The two top-magnitude entries are rs139407103 and rs369803323, each scored at magnitude 5.50 and both carrying rare disease trait tags. rs1668049134 follows at magnitude 5.00, also tagged to rare disease. The leading metabolic signal is rs6545814 at magnitude 4.50; rs6712986 reaches the same magnitude but carries no trait label in the current data. A cluster of magnitude-3.00 variants, including rs1002410477, rs115329263, rs1268566357, and rs1274972048, all carry rare disease tags, reinforcing that theme across the gene.

Trait associations

The dominant theme across this gene is rare disease, appearing in both of the highest-magnitude variants (rs139407103 and rs369803323) as well as the majority of the 3.00-magnitude variants catalogued, including rs1025006818, rs1040135012, rs1042043452, rs1157750996, and rs1012901262, among others. A secondary metabolic signal is present through rs6545814. Because specific condition names, effect sizes, and sample sizes are not yet available in the current data, no further characterization of which rare diseases or metabolic endpoints are involved is possible from this entry alone.

Evidence quality

166 variants are on file for this gene, with 18 flagged for prior research summaries, but no SNP-level summary data has been processed yet.

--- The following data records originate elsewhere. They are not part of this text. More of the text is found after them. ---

(** * Connected Runtime Services: native event buffers

    A shallow embedding of [hotspot/src/share/vm/services/connectedRuntime.cpp]
    (the lock-free list [AList], the thread-local buffers [TLB], the pool
    [TLBManager], the facade [NativeMemory], the [CrsMessage] record family
    and the entry points of [ConnectedRuntime]) together with the properties
    of the design specification that concern them.

    Conventions of the embedding.
    - The target is an LP64 build: [uintx] is a 64-bit unsigned integer, a
      pointer takes 8 bytes, [jint] and an [enum] take 4.  [uintx] values are
      [Z] with the wrap-around written out where the C++ expression can wrap.
    - HotSpot's [assert] is compiled out of product builds: an assertion is
      never executed here; where a property needs one, it is a hypothesis.
    - Operations are modelled as one thread executes them without
      interference (every compare-and-swap succeeds at its first attempt);
      an upcall into the agent is an event appended to a trace.
    - An address inside the reserved region is a [Z], relative to
      [_rs.base()].  A [TLB*] is the index of the TLB in [_buffers].
    - The outcomes of [os::commit_memory] and [os::uncommit_memory] are read
      from an oracle carried in the state.

    The first part of the file holds the embedding, the second the lemmas. *)

From Stdlib Require Import ZArith Lia.
From Stdlib.Strings Require Import Byte.
From stdpp Require Import gmap list strings.

Local Open Scope Z_scope.

(* ===================================================================== *)
(** * Part I: the embedding                                               *)
(* ===================================================================== *)

(** ** Machine integers and alignment *)

Definition Thread := nat.

(** [uintx] arithmetic on LP64: results are reduced modulo [2^64]. *)
Definition uintx (z : Z) : Z := z mod 2 ^ 64.

(** The narrowing cast [(u2)size]. *)
Definition u2 (z : Z) : Z := z mod 2 ^ 16.

(** [align_up(size, alignment)] of utilities/align.hpp, for an alignment
    that is a power of two: the least multiple of [alignment] that is not
    below [size].  [align_up_mask] is the macro's own bit formula
    [(size + (alignment - 1)) & ~(alignment - 1)]; the two agree
    ([align_up_mask_eq]). *)
Definition align_up (size alignment : Z) : Z :=
  (size + (alignment - 1)) / alignment * alignment.

Definition align_up_mask (size alignment : Z) : Z :=
  Z.land (size + (alignment - 1)) (Z.lnot (alignment - 1)).

Definition K : Z := 1024.

(** ** C strings *)

(** A [char] array is a [list byte] and [x00] the terminator.  A C string
    argument ([const char *]) is given by the bytes before its terminator. *)

#[global] Instance byte_eq_decision : EqDecision byte := Byte.byte_eq_dec.

Definition NUL : byte := x00.

Definition is_c_string (s : list byte) : Prop := NUL ∉ s.

(** The string a [char*] denotes: what [strlen], [strcmp] and
    [java_lang_String::create_from_str] read from an array. *)
Fixpoint c_str (a : list byte) : list byte :=
  match a with
  | [] => []
  | c :: a' => if decide (c = NUL) then [] else c :: c_str a'
  end.

Definition strlen (a : list byte) : Z := Z.of_nat (length (c_str a)).

(** [strcpy(dst, src)]: the bytes written to [dst]. *)
Definition strcpy (src : list byte) : list byte := src ++ [NUL].

(** [memcpy(dst, src, n)]: the [n] bytes written; a byte read past the end
    of what the model knows of [src] is unspecified and shown as [NUL]. *)
Definition memcpy (src : list byte) (n : Z) : list byte :=
  take (Z.to_nat n) src ++ replicate (Z.to_nat n - length src)%nat NUL.

(** [Symbol::as_C_string(buf, size)] of oops/symbol.cpp: copies at most
    [size - 1] bytes of the symbol and terminates them. *)
Definition as_C_string (sym : list byte) (size : Z) : list byte :=
  if decide (0 < size) then take (Z.to_nat (size - 1)) sym ++ [NUL] else [].

(** The array that starts [n] bytes into [a] (the pointer [a + n]). *)
Definition offset_ptr (a : list byte) (n : Z) : list byte := drop (Z.to_nat n) a.

(** Writing [bytes] into the array [a] from offset [n] on. *)
Definition write_at (a : list byte) (n : Z) (bytes : list byte) : list byte :=
  take (Z.to_nat n) a ++ bytes ++ drop (Z.to_nat n + length bytes)%nat a.

(** ** AList: the intrusive singly-linked list *)

Module AList.

(** An [Item] is named by its address.  The [_next] fields of all the Items
    form one store of links (a missing key is a NULL link); an [AList] adds
    the head pointer [_list]. *)
Abbreviation Item := nat.
Abbreviation links := (gmap Item Item).

Record state := mk { _next : links; _list : option Item }.

(** [Item::set_next] and [Item::next]. *)
Definition set_next (i : Item) (n : option Item) (nx : links) : links :=
  partial_alter (λ _, n) i nx.
Definition next (i : Item) (nx : links) : option Item := nx !! i.

Definition head (s : state) : option Item := _list s.

(** [AList::add].  Without a [remove] in flight the head is never a lock
    placeholder (the only Item whose link is [&_marker]), so the [continue]
    is not taken, and without a concurrent writer the compare-and-swap finds
    [_list == head]: the loop body runs once. *)
Definition add (i : Item) (s : state) : state :=
  let head := _list s in
  {| _next := set_next i head (_next s); _list := Some i |}.

(** The walk [while (tail->next()) tail = tail->next();]: it ends at the
    first Item whose link is NULL and runs for ever round a cycle.  A walk
    that has followed [size nx] links has met an Item twice, so that many
    steps decide it; [None] stands for the walk that does not end. *)
Fixpoint find_tail (fuel : nat) (nx : links) (tail : Item) : option Item :=
  match fuel with
  | O => None
  | S fuel' =>
      match next tail nx with
      | None => Some tail
      | Some n => find_tail fuel' nx n
      end
  end.

(** [AList::add_list]. *)
Definition add_list (l : Item) (s : state) : option state :=
  match find_tail (S (size (_next s))) (_next s) l with
  | None => None
  | Some tail =>
      let head := _list s in
      Some {| _next := set_next tail head (_next s); _list := Some l |}
  end.

(** [AList::remove].  The placeholder [lock] is installed and replaced by
    [head->next()] within the operation, so no state between operations
    shows it. *)
Definition remove (s : state) : option Item * state :=
  match _list s with
  | None => (None, s)
  | Some head =>
      (Some head,
       {| _next := set_next head None (_next s); _list := next head (_next s) |})
  end.

(** The sequence of Items a pointer reaches through the links. *)
Fixpoint chain (nx : links) (p : option Item) (l : list Item) : Prop :=
  match l with
  | [] => p = None
  | i :: l' => p = Some i ∧ chain nx (nx !! i) l'
  end.

(** What the list holds, front first. *)
Definition holds (s : state) (l : list Item) : Prop :=
  chain (_next s) (_list s) l.

(** *** Sequences of operations *)

(** An operation of a thread: [add(i)], or [add_list(l)] for a chain the
    caller built, given by its Items in link order (so [l] is the first). *)
Inductive action := Add (i : Item) | AddList (cs : list Item).

Definition op : Type := Thread * action.

Definition items (a : action) : list Item :=
  match a with Add i => [i] | AddList cs => cs end.

(** [add_list(NULL)] dereferences a null pointer: no result. *)
Definition exec (a : action) (s : state) : option state :=
  match a with
  | Add i => Some (add i s)
  | AddList [] => None
  | AddList (l :: _) => add_list l s
  end.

The magnitude scores for rs139407103 and rs369803323 (both 5.50) suggest these are among the more notable signals, but without reported odds ratios (a measure of relative risk between genotype groups), beta coefficients, sample sizes, or replication information, the underlying study designs and confidence levels cannot be assessed here. All associations in this entry should be treated as preliminary until full SNP-level evidence is reviewed.

What this is NOT

These variants represent population-level statistical associations, not deterministic predictors for any individual person. Nothing in this entry constitutes medical advice, a diagnosis, or any recommendation to take action.